Introduction: The interface between bone and ligament or tendon (enthesis) is characterized by a multiphasic interface containing spatial gradients in mechanical properties, structure and cell type. These gradients exist over a distance of less than one millimeter and serve to mediate load transfer between highly dissimilar tissues by minimizing stress concentrations. As mechanical mediators in the musculoskeletal system, the insertion sites of ligaments or tendons with bone have high incidences of acute and long-term injury respectively[1]. Current surgical repair for many of these tissues is largely unsatisfactory as it does not regenerate the complex structure of the natural interface[2]. Given the variety and prevalence of failures, repair or regeneration of interface tissues remains a significant clinical challenge. In order to satisfactorily regenerate the proper bone-tendon interface, graded tissue engineering scaffolds will be required that properly mimic natural interface mechanical properties. To achieve this it is essential to first understand the chemical and mechanical changes across the natural enthesis. This study focuses on the mechanical transition measured using image correlated tensile testing alongside finite element modelling.

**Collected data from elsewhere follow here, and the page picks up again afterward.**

(** A match of the percent step ends in a percent sign of the subject. *)
Lemma percent_sign (b rest : jsstring) (len : nat) (r : jsstring) :
  percent b rest = Some (len, r) -> In PERCENT rest /\ len <= length rest.
Proof.
  unfold percent.
  destruct (span_spec is_digit rest) as (H1 & _ & _). rewrite (span_eq is_digit rest).
  destruct (fst (span is_digit rest)) as [|w whole]; [discriminate|].
  destruct (snd (span is_digit rest)) as [|c1 r2]; [discriminate|].
  destruct (code_eqb c1 PERCENT) eqn:E1.
  - apply code_eqb_eq in E1. subst c1. intros [= <- _]. rewrite H1. split.
    + apply in_or_app. right. now left.
    + rewrite length_app. cbn [length]. lia.
  - destruct (code_eqb c1 DOT); [|discriminate].
    destruct (span_spec is_digit r2) as (H2 & _ & _). rewrite (span_eq is_digit r2).
    generalize dependent (fst (span is_digit r2)). intros frac H2.
    destruct (snd (span is_digit r2)) as [|c3 r4]; [discriminate|].
    destruct (code_eqb c3 PERCENT) eqn:E3; [|discriminate].
    apply code_eqb_eq in E3. subst c3. intros [= <- _]. rewrite H1, H2. split.
    + apply in_or_app. right. right. apply in_or_app. right. now left.
    + rewrite length_app. cbn [length]. rewrite length_app. cbn [length]. lia.
Qed.
Lemma never_errs_bind {A B} (c : M S A) (k : A → M S B) :
  never_errs c → (∀ a, never_errs (k a)) → never_errs (bind c k).
Proof. unfold never_errs, bind. intros Hc Hk s. specialize (Hc s). destruct (c s) as [[]]; naive_solver. Qed.
Lemma never_errs_lift {A} (o : Outcome A) : no_err o → never_errs (S := S) (lift o).
Proof. unfold no_err, never_errs, lift. naive_solver. Qed.
Lemma never_errs_ignore {A} (c : M S A) : never_errs (ignore_err c).
Proof. unfold never_errs, ignore_err. intros s. destruct (c s) as [[]]; naive_solver. Qed.
Lemma never_errs_zoom {T A} (v : T → S) u (c : M S A) : never_errs c → never_errs (zoom v u c).
Proof. unfold never_errs, zoom. intros Hc t. specialize (Hc (v t)). destruct (c (v t)); naive_solver. Qed.
Lemma never_errs_for_each {A} (l : list A) (body : A → M S unit) :
  (∀ x, never_errs (body x)) → never_errs (for_each l body).
Proof. intros Hb. induction l; simpl; [done|]. by apply never_errs_bind. Qed.
Lemma never_errs_ret {A} (a : A) : never_errs (S := S) (ret a).
Proof. done. Qed.
Lemma never_errs_panic {A} w : never_errs (S := S) (A := A) (panic w).
Proof. done. Qed.
Lemma never_errs_gets {A} (f : S → A) : never_errs (gets f).
Proof. done. Qed.
Lemma never_errs_get : never_errs (S := S) get.
Proof. done. Qed.
Lemma never_errs_modify (f : S → S) : never_errs (modify f).
Proof. done. Qed.
End never_errs.

Lemma no_err_obind {A B} (c : Outcome A) (k : A → Outcome B) :
  no_err c → (∀ a, no_err (k a)) → no_err (obind c k).
Proof. unfold no_err. destruct c; naive_solver. Qed.
#[export] Hint Resolve never_errs_bind never_errs_lift never_errs_ignore never_errs_zoom
  never_errs_for_each never_errs_ret never_errs_panic never_errs_gets never_errs_get
  never_errs_modify no_err_obind : noerr.
#[export] Hint Extern 1 (no_err (Ok _)) => done : noerr.
#[export] Hint Extern 1 (no_err (Panic _)) => done : noerr.

(** The run of a computation, named by its own result. *)
Lemma run_ok {S A} (c : M S A) s a : (c s).1 = Ok a → c s = (Ok a, (c s).2).
Proof. destruct (c s) as [r s']. simpl. by intros ->. Qed.

(** Evaluate a concrete run whose final state is named by the run itself. *)
Ltac run_vm :=
  match goal with
  | |- ?c ?s = (Ok ?a, _) => refine (run_ok c s a _); vm_compute; reflexivity
  end.

(** [inv_ok H] decomposes a hypothesis stating that a computation returned
    normally, following sequencing, guards and lifted results. *)
Ltac inv_ok_step H :=
  lazymatch type of H with
  | bind _ _ _ = (Ok _, _) =>
      let a := fresh "a" in let s := fresh "s" in let E := fresh "E" in
      apply bind_ok in H; destruct H as (a & s & E & H);
      inv_ok_step E; try inv_ok_step H
  | obind _ _ = Ok _ =>
      let a := fresh "a" in let E := fresh "E" in
      apply obind_ok in H; destruct H as (a & E & H);
      try inv_ok_step E; try inv_ok_step H
  | require _ _ _ = (Ok _, _) =>
      let e := fresh "Es" in
      apply require_ok in H; destruct H as [H e]; subst
  | lift _ _ = (Ok _, _) =>
      let e := fresh "Es" in
      apply lift_ok in H; destruct H as [H e]; subst; try inv_ok_step H
  | gets _ _ = (Ok _, _) => unfold gets in H; simplify_eq H; intros; subst; clear H
  | modify _ _ = (Ok _, _) => unfold modify in H; simplify_eq H; intros; subst; clear H
  | ret _ _ = (Ok _, _) => unfold ret in H; simplify_eq H; intros; subst; clear H
  | throw _ _ = (Ok _, _) => discriminate H
  | panic _ _ = (Ok _, _) => discriminate H
  | Err _ = Ok _ => discriminate H
  | Panic _ = Ok _ => discriminate H
  | _ => idtac
  end.
Ltac inv_ok H := inv_ok_step H.

(** ** Byte strings

    Go strings and byte slices are byte sequences compared byte by byte. *)
Definition str_lt (a b : string) : Prop := String.compare a b = Lt.
Definition str_ltb (a b : string) : bool :=
  match String.compare a b with Lt => true | _ => false end.

Lemma str_compare_refl a : String.compare a a = Eq.
Proof.
  induction a as [|c a IH]; [done|]. simpl.
  unfold Ascii.compare. by rewrite N.compare_refl.
Qed.

Lemma str_compare_Eq a b : String.compare a b = Eq ↔ a = b.
Proof.
  split; [apply String.compare_eq_iff|]. intros ->. apply str_compare_refl.
Qed.

Lemma str_compare_Gt a b : String.compare a b = Gt ↔ str_lt b a.
Proof.
  unfold str_lt. rewrite (String.compare_antisym a b).
  by destruct (String.compare b a).
Qed.

Lemma str_lt_trans a b c : str_lt a b → str_lt b c → str_lt a c.
Proof.
  unfold str_lt. revert b c.
  induction a as [|x a IH]; intros [|y b] [|z c]; simpl; try done.
  unfold Ascii.compare.
  destruct (N.compare_spec (Ascii.N_of_ascii x) (Ascii.N_of_ascii y)) as [E1|L1|L1];
  destruct (N.compare_spec (Ascii.N_of_ascii y) (Ascii.N_of_ascii z)) as [E2|L2|L2];
  try done; intros H1 H2.
  - rewrite (proj2 (N.compare_eq_iff _ _)) by congruence. eauto.
  - by rewrite (proj2 (N.compare_lt_iff _ _)) by congruence.
  - by rewrite (proj2 (N.compare_lt_iff _ _)) by congruence.
  - by rewrite (proj2 (N.compare_lt_iff _ _)) by (by etrans).
Qed.

Lemma str_lt_irrefl a : ¬ str_lt a a.
Proof. unfold str_lt. by rewrite str_compare_refl. Qed.

#[export] Instance str_lt_strict : StrictOrder str_lt.
Proof. split; [intros ?; apply str_lt_irrefl | intros ???; apply str_lt_trans]. Qed.

#[export] Instance str_lt_dec a b : Decision (str_lt a b).
Proof. unfold str_lt. solve_decision. Defined.

Lemma str_lt_total a b : str_lt a b ∨ a = b ∨ str_lt b a.
Proof.
  destruct (String.compare a b) eqn:E.
  - right; left. by apply str_compare_Eq.
  - by left.
  - right; right. by apply str_compare_Gt.
Qed.

Lemma str_ltb_spec a b : reflect (str_lt a b) (str_ltb a b).
Proof.
  unfold str_ltb, str_lt. destruct (String.compare a b) eqn:E; constructor; congruence.
Qed.

Lemma str_lt_ne a b : str_lt a b → a ≠ b.
Proof. intros H ->. by apply str_lt_irrefl in H. Qed.

#[export] Hint Resolve str_lt_ne : sdk.

(** Case analysis on Go's [strings.Compare]. *)
Inductive str_cmp_spec (a b : string) : comparison → Prop :=
| StrEq : a = b → str_cmp_spec a b Eq
| StrLt : str_lt a b → str_cmp_spec a b Lt
| StrGt : str_lt b a → str_cmp_spec a b Gt.

Lemma str_compareP a b : str_cmp_spec a b (String.compare a b).
Proof.
  destruct (String.compare a b) eqn:E; constructor; [by apply str_compare_Eq|done|].
  by apply str_compare_Gt.
Qed.

(** ** Sums over finite maps *)
Section map_sum.
Context {K V : Type} `{Countable K}.

Definition map_sum (f : V → Z) (m : gmap K V) : Z :=
  map_fold (λ _ v acc, f v + acc) 0 m.

Lemma map_sum_empty f : map_sum f ∅ = 0.
Proof. apply map_fold_empty. Qed.

Lemma map_sum_insert_new f m k v :
  m !! k = None → map_sum f (<[k:=v]> m) = f v + map_sum f m.
Proof.
  intros Hk. unfold map_sum.
  rewrite (map_fold_insert_L (λ _ v acc, f v + acc)); [done| |done].
  intros. lia.
Qed.

Lemma map_sum_delete f m k v :
  m !! k = Some v → map_sum f (delete k m) = map_sum f m - f v.
Proof.
  intros Hk. rewrite <-(insert_delete_id m k v Hk) at 2.
  rewrite map_sum_insert_new; [lia|]. apply lookup_delete_eq.
Qed.

(** The contribution of one key, zero when it is absent. *)
Definition at_key (f : V → Z) (m : gmap K V) (k : K) : Z :=
  match m !! k with Some v => f v | None => 0 end.

Lemma map_sum_insert f m k v :
  map_sum f (<[k:=v]> m) = map_sum f m - at_key f m k + f v.
Proof.
  unfold at_key. destruct (m !! k) as [v'|] eqn:Hk.
  - rewrite <-insert_delete_eq, map_sum_insert_new by apply lookup_delete_eq.
    rewrite (map_sum_delete _ _ _ _ Hk). lia.
  - rewrite map_sum_insert_new by done. lia.
Qed.

Lemma map_sum_nonneg f m : (∀ k v, m !! k = Some v → 0 ≤ f v) → 0 ≤ map_sum f m.
Proof.
  induction m as [|k v m Hk IH] using map_ind; intros Hf.
  - by rewrite map_sum_empty.
  - rewrite map_sum_insert_new by done.
    assert (0 ≤ f v) by (eapply Hf; apply lookup_insert_eq).
    assert (0 ≤ map_sum f m); [|lia].
    apply IH. intros k' v' Hk'. eapply (Hf k').
    rewrite lookup_insert_ne; [done|]. by intros ->; simplify_eq.
Qed.

Lemma map_sum_le_key f m k v :
  (∀ k v, m !! k = Some v → 0 ≤ f v) → m !! k = Some v → f v ≤ map_sum f m.
Proof.
  intros Hf Hk. pose proof (map_sum_delete f _ _ _ Hk) as Hd.
  assert (0 ≤ map_sum f (delete k m)); [|lia].
  apply map_sum_nonneg. intros k' v' Hk'.
  apply lookup_delete_Some in Hk' as [_ Hk']. eauto.
Qed.

Lemma map_sum_ext f g m :
  (∀ k v, m !! k = Some v → f v = g v) → map_sum f m = map_sum g m.
Proof.
  induction m as [|k v m Hk IH] using map_ind; intros Hf.
  - by rewrite !map_sum_empty.
  - rewrite !map_sum_insert_new by done. f_equal.
    + eapply Hf. apply lookup_insert_eq.
    + apply IH. intros k' v' Hk'. apply (Hf k').
      rewrite lookup_insert_ne; [done|]. by intros ->; simplify_eq.
Qed.
End map_sum.
Arguments map_sum {K V _ _} f m : simpl never.

(** ** Machine integers *)
Definition uint64_max : Z := 2^64 - 1.
Definition wrap64 (x : Z) : Z := x mod 2^64.
(** Conversion to int64 keeps the low 64 bits. *)
Definition wrap_int64 (x : Z) : Z := (x + 2^63) mod 2^64 - 2^63.
Definition is_int64 (x : Z) : bool := (-2^63 <=? x) && (x <? 2^63).
Definition is_uint64 (x : Z) : bool := (0 <=? x) && (x <? 2^64).

Lemma wrap64_small x : 0 ≤ x < 2^64 → wrap64 x = x.
Proof. apply Z.mod_small. Qed.

(** Turn boolean comparisons into linear arithmetic facts. *)
Ltac zbool :=
  repeat match goal with
  | H : _ && _ = true |- _ => apply andb_true_iff in H; destruct H
  | H : _ || _ = false |- _ => apply orb_false_iff in H; destruct H
  | H : negb _ = true |- _ => apply negb_true_iff in H
  | H : negb _ = false |- _ => apply negb_false_iff in H
  | H : (_ <? _) = true |- _ => apply Z.ltb_lt in H
  | H : (_ <? _) = false |- _ => apply Z.ltb_ge in H
  | H : (_ <=? _) = true |- _ => apply Z.leb_le in H
  | H : (_ <=? _) = false |- _ => apply Z.leb_gt in H
  | H : (_ =? _) = true |- _ => apply Z.eqb_eq in H
  | H : (_ =? _) = false |- _ => apply Z.eqb_neq in H
  | H : bool_decide _ = true |- _ => apply bool_decide_eq_true in H
  | H : bool_decide _ = false |- _ => apply bool_decide_eq_false in H
  end.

Materials and Methods: Shoulders from skeletally mature porcine were dissected to leave the humeral head, supraspinatus tendon and 2 cm of supraspinatus muscle. The supraspinatus insertion site complex was then frozen in liquid nitrogen and sectioned into 1 mm thick slices. Samples were thawed for testing and split along the length of the tendon. These were placed in a miniature loading machine (Ernest F Fullam, Latham, NY, USA), speckled & placed under an upright optical microscope (BX-51 M, Olympus, Markham, Canada). Strains were calculated using Digital Image Correlation (DIC) with the commercial software VIC-2D (Correlated Solutions, SC, USA). Finite element modelling (FE) of 2D tendon-bone junctions was conducted in Abaqus (Dassault Systems, Vilacoublay, France).
Results and Discussion: Tensile testing of the tendon-bone junction (Figure 1) was used with DIC to generate uniaxial strain maps (Figure 2), revealing a stress concentration at the acute corner of the enthesis. This is in line with theoretical predictions of the material junction of these dissimilar tissues[3] and with the observations of the FE model (Figure 3). By varying the location, width and profile of the transition in modulus of the FE simulated interface the natural modulus transition in these tissues can be inferred. It is observed that the natural enthesis does not seem to employ a lower modulus transition region as has been suggested[4],[5].
Conclusions: The combination of DIC analysis of tensile tests of tendon-bone junctions along with FE models of a 2D structure allows substantial insight into the mechanics of the natural tendon bone interface. On a material level it is clear stress concentrations are an inevitability of this system and hence any strategies to reduce them must be on a macroscopic, geometrical level.
This work has been developed as a result of a mobility stay funded by the Erasmus Mundus Programme of the European Commission under the Transatlantic Partnership for Excellence in Engineering – TEE Project.; This research was supported by an EPSRC DTA award to O.E.Armitage
References:
[1] United States Bone & Joint Initative, The Burden of Musculoskeletal Diseases in the United States, Second Edition. Rosemont, IL: American Academy of Orthopedic Surgeons, 2011.
[2] S. A. Rodeo, S. P. Arnoczky, P. A. Torzilli, C. Hidaka, and R. F. Warren, “Tendon-healing in a bone tunnel. A biomechanical and histological study in the dog.,” J. Bone Jt. Surg., vol. 75, no. 12, pp. 1795–1803, 1993.
[3] G. M. Genin and Y. Liu, “Models for the Mechanics of Joining Dissimilar Materials,” in Structural Interfaces and Attachments in Biology, G. M. Genin, S. Thomopoulos, and V. Birman, Eds. 2013, pp. 43–68.
[4] Y. X. Liu, S. Thomopoulos, V. Birman, J. S. Li, and G. M. Genin, “Bi-material attachment through a compliant interfacial system at the tendon-to-bone insertion site,” Mech. Mater., vol. 44, pp. 83–92, 2012.
[5] G. M. Genin, A. Kent, V. Birman, B. Wopenka, J. D. Pasteris, P. J. Marquez, and S. Thomopoulos, “Functional Grading of Mineral and Collagen in the Attachment of Tendon to Bone,” Biophys. J., vol. 97, pp. 976–985, 2009.